[RECORD SET]
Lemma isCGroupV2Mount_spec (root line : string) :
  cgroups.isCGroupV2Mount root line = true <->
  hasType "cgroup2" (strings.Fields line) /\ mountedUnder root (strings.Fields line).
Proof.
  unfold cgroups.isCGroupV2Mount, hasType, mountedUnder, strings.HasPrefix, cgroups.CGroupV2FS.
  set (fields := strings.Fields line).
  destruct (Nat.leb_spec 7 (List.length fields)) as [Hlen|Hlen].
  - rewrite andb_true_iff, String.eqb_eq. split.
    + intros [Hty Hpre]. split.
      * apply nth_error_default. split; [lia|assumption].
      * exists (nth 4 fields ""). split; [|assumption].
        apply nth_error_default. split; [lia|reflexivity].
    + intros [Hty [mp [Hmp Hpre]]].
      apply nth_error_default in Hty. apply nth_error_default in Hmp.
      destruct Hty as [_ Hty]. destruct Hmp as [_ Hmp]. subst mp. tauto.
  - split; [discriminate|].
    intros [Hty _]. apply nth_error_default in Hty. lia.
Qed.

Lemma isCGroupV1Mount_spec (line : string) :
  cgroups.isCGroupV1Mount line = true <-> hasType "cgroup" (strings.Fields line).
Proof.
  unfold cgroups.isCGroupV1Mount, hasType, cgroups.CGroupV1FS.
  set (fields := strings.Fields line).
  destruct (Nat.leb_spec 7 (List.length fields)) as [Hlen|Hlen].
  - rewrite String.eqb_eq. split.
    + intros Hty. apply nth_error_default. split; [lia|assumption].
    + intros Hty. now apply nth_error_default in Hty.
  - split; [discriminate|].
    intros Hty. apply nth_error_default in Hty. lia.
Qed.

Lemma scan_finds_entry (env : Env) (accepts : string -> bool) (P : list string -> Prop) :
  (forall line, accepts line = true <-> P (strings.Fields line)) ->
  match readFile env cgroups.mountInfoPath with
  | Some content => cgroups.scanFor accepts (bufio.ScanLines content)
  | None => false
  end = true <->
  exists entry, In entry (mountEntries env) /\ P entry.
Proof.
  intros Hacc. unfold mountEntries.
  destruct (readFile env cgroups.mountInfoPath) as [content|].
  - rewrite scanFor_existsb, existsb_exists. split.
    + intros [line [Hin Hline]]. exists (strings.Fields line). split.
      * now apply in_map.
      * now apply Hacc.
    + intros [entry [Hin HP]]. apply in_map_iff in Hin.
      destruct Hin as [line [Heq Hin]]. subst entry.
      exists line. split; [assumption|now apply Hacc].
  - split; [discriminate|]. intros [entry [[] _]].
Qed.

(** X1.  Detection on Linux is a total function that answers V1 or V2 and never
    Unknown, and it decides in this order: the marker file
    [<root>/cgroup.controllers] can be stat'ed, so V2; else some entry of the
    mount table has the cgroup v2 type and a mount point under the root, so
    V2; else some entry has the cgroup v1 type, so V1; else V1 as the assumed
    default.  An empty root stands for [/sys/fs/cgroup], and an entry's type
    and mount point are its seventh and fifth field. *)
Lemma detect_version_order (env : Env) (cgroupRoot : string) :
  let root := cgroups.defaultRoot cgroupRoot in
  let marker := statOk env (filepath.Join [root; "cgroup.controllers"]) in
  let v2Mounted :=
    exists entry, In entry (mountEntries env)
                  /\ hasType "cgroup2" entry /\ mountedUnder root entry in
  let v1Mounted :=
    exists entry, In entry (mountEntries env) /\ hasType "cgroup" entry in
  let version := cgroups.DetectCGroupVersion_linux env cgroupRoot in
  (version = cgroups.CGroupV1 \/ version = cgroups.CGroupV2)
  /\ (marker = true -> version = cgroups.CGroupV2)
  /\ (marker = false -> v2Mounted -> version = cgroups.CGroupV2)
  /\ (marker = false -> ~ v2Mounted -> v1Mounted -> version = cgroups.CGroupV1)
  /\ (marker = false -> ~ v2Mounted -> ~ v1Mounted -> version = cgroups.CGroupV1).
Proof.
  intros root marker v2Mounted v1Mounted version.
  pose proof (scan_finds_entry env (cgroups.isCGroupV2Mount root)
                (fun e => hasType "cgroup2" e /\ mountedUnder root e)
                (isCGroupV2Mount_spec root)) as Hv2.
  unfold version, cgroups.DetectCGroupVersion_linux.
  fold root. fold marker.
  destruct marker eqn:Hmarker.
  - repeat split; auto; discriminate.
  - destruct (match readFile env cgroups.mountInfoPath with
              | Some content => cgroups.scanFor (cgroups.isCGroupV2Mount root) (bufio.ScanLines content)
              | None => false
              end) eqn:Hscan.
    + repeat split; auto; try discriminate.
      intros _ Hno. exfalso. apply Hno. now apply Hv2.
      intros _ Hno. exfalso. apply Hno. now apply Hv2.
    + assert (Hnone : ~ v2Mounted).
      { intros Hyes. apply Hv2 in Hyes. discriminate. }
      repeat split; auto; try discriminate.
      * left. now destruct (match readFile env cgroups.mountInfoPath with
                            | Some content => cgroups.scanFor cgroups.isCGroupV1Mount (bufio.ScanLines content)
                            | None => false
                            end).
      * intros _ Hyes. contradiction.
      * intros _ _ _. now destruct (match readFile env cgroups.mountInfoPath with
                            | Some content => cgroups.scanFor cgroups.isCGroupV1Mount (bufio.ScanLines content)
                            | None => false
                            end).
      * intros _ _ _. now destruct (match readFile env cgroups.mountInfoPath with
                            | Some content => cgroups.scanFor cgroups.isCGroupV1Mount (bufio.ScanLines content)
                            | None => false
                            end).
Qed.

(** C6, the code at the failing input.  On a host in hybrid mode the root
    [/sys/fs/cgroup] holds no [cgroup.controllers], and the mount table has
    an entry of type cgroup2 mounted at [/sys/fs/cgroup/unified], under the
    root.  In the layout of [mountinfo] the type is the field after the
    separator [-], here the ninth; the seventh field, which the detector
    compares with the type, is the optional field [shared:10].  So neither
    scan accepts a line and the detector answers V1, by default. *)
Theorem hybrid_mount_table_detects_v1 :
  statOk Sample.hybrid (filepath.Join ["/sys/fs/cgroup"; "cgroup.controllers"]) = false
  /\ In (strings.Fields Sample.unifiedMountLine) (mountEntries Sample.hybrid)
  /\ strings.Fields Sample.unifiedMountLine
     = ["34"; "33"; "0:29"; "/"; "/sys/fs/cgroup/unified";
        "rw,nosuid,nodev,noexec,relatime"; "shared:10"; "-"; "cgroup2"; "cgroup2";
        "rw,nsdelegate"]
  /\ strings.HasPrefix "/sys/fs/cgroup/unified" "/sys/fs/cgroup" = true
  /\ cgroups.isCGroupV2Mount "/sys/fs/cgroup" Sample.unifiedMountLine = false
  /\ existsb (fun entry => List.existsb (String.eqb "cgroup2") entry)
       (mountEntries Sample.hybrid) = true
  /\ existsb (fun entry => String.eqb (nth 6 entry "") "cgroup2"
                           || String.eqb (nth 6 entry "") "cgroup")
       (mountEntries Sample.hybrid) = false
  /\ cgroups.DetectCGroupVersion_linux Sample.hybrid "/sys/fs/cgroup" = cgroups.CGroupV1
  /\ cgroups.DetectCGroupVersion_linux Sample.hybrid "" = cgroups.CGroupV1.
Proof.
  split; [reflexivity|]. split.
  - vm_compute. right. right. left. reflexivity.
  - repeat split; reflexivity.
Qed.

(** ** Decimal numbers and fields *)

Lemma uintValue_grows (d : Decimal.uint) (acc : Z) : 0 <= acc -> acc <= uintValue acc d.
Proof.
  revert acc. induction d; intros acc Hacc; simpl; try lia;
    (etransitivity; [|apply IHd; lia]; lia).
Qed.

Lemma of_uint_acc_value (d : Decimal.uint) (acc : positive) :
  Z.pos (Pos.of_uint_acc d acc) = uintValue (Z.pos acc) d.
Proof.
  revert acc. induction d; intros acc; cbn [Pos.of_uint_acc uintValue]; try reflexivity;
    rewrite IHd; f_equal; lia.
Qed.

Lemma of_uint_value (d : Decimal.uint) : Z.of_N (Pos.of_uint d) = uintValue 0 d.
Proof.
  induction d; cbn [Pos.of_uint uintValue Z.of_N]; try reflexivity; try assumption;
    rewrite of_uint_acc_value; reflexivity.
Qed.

* * *

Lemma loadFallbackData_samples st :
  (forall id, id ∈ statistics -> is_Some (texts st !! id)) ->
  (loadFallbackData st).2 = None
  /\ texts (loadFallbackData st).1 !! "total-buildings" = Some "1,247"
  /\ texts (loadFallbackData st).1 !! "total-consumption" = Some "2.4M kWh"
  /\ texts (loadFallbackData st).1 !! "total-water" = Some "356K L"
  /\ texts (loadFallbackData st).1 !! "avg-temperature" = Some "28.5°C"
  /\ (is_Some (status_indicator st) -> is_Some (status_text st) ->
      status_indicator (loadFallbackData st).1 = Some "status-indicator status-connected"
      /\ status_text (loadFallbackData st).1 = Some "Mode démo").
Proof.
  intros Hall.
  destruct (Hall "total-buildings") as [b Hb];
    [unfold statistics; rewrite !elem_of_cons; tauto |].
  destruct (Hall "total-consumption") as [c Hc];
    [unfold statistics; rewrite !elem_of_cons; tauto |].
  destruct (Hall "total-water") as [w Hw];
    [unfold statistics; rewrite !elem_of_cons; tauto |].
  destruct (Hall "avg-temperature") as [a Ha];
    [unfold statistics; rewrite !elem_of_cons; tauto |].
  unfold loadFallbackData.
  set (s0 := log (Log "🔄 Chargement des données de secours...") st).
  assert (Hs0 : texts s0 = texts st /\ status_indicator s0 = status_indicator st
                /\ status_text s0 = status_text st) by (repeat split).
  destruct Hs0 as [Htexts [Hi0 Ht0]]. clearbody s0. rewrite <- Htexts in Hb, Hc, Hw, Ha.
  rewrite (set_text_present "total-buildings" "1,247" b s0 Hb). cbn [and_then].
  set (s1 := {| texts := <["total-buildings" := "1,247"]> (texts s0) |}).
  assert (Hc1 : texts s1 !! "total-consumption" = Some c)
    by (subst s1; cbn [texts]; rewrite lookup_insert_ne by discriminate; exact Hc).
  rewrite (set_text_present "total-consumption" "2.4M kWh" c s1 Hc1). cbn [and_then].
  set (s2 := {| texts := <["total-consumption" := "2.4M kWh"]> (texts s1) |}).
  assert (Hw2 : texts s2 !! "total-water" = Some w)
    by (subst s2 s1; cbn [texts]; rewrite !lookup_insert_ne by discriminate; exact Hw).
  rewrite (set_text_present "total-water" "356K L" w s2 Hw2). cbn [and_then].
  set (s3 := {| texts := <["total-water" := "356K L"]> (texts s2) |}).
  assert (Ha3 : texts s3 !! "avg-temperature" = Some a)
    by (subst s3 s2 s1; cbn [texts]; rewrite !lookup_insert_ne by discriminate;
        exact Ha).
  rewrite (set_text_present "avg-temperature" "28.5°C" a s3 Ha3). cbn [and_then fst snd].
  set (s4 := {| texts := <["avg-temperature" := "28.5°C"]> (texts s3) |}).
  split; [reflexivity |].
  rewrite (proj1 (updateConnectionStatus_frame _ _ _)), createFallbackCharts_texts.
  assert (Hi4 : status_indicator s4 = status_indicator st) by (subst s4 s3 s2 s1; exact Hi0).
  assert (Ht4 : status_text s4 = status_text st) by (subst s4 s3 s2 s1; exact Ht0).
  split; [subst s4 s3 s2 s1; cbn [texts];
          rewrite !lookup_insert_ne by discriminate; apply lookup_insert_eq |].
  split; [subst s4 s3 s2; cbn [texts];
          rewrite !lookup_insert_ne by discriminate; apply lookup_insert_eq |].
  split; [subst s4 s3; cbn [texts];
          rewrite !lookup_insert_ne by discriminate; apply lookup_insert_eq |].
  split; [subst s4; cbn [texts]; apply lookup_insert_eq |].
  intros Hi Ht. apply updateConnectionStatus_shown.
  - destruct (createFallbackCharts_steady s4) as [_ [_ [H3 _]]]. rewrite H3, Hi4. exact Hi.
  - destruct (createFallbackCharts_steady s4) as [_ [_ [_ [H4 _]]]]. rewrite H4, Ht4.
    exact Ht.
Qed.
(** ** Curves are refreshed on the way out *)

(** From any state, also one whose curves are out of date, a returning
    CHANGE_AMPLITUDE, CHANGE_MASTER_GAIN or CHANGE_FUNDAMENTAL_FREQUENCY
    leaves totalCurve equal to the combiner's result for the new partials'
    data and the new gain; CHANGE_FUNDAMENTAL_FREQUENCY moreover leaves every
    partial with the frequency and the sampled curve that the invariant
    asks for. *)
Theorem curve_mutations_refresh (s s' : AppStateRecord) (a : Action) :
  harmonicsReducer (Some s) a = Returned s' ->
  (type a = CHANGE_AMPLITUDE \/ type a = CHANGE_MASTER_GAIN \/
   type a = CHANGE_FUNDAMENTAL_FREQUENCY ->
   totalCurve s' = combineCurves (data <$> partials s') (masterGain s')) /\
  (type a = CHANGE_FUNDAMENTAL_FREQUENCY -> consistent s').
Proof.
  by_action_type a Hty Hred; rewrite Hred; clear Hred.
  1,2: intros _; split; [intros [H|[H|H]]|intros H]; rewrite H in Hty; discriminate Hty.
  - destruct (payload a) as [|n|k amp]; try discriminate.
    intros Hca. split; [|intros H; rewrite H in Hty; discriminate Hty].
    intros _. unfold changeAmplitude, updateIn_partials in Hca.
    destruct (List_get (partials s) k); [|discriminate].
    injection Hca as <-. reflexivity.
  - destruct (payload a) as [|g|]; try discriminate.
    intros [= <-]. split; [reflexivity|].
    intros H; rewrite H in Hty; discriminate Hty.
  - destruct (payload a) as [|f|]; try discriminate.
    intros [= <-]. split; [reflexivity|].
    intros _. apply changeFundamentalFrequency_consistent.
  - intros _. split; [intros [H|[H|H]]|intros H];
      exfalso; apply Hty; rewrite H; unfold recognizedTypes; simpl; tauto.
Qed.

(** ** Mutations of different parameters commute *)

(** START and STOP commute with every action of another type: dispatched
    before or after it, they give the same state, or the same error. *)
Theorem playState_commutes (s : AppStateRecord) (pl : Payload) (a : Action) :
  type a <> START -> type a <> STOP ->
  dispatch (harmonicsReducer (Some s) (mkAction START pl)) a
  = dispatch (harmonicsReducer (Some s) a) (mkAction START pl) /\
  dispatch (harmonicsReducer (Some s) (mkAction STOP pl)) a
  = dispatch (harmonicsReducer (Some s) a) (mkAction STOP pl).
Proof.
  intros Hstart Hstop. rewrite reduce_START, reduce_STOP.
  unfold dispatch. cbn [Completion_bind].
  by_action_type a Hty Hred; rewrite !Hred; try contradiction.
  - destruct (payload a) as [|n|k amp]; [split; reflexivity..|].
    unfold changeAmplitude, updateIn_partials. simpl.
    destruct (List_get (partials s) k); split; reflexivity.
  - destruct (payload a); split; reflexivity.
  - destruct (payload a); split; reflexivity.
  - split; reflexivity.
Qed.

[EXERCISE DESCRIPTION] Scan the listing above for the line that has "- destruct (payload a) as [|f|];", then copy exactly from that line through the line that has "- destruct (payload a) as [|n|k amp]; [split;".

[EXERCISE ANSWER]
  - destruct (payload a) as [|f|]; try discriminate.
    intros [= <-]. split; [reflexivity|].
    intros _. apply changeFundamentalFrequency_consistent.
  - intros _. split; [intros [H|[H|H]]|intros H];
      exfalso; apply Hty; rewrite H; unfold recognizedTypes; simpl; tauto.
Qed.

(** ** Mutations of different parameters commute *)

(** START and STOP commute with every action of another type: dispatched
    before or after it, they give the same state, or the same error. *)
Theorem playState_commutes (s : AppStateRecord) (pl : Payload) (a : Action) :
  type a <> START -> type a <> STOP ->
  dispatch (harmonicsReducer (Some s) (mkAction START pl)) a
  = dispatch (harmonicsReducer (Some s) a) (mkAction START pl) /\
  dispatch (harmonicsReducer (Some s) (mkAction STOP pl)) a
  = dispatch (harmonicsReducer (Some s) a) (mkAction STOP pl).
Proof.
  intros Hstart Hstop. rewrite reduce_START, reduce_STOP.
  unfold dispatch. cbn [Completion_bind].
  by_action_type a Hty Hred; rewrite !Hred; try contradiction.
  - destruct (payload a) as [|n|k amp]; [split; reflexivity..|].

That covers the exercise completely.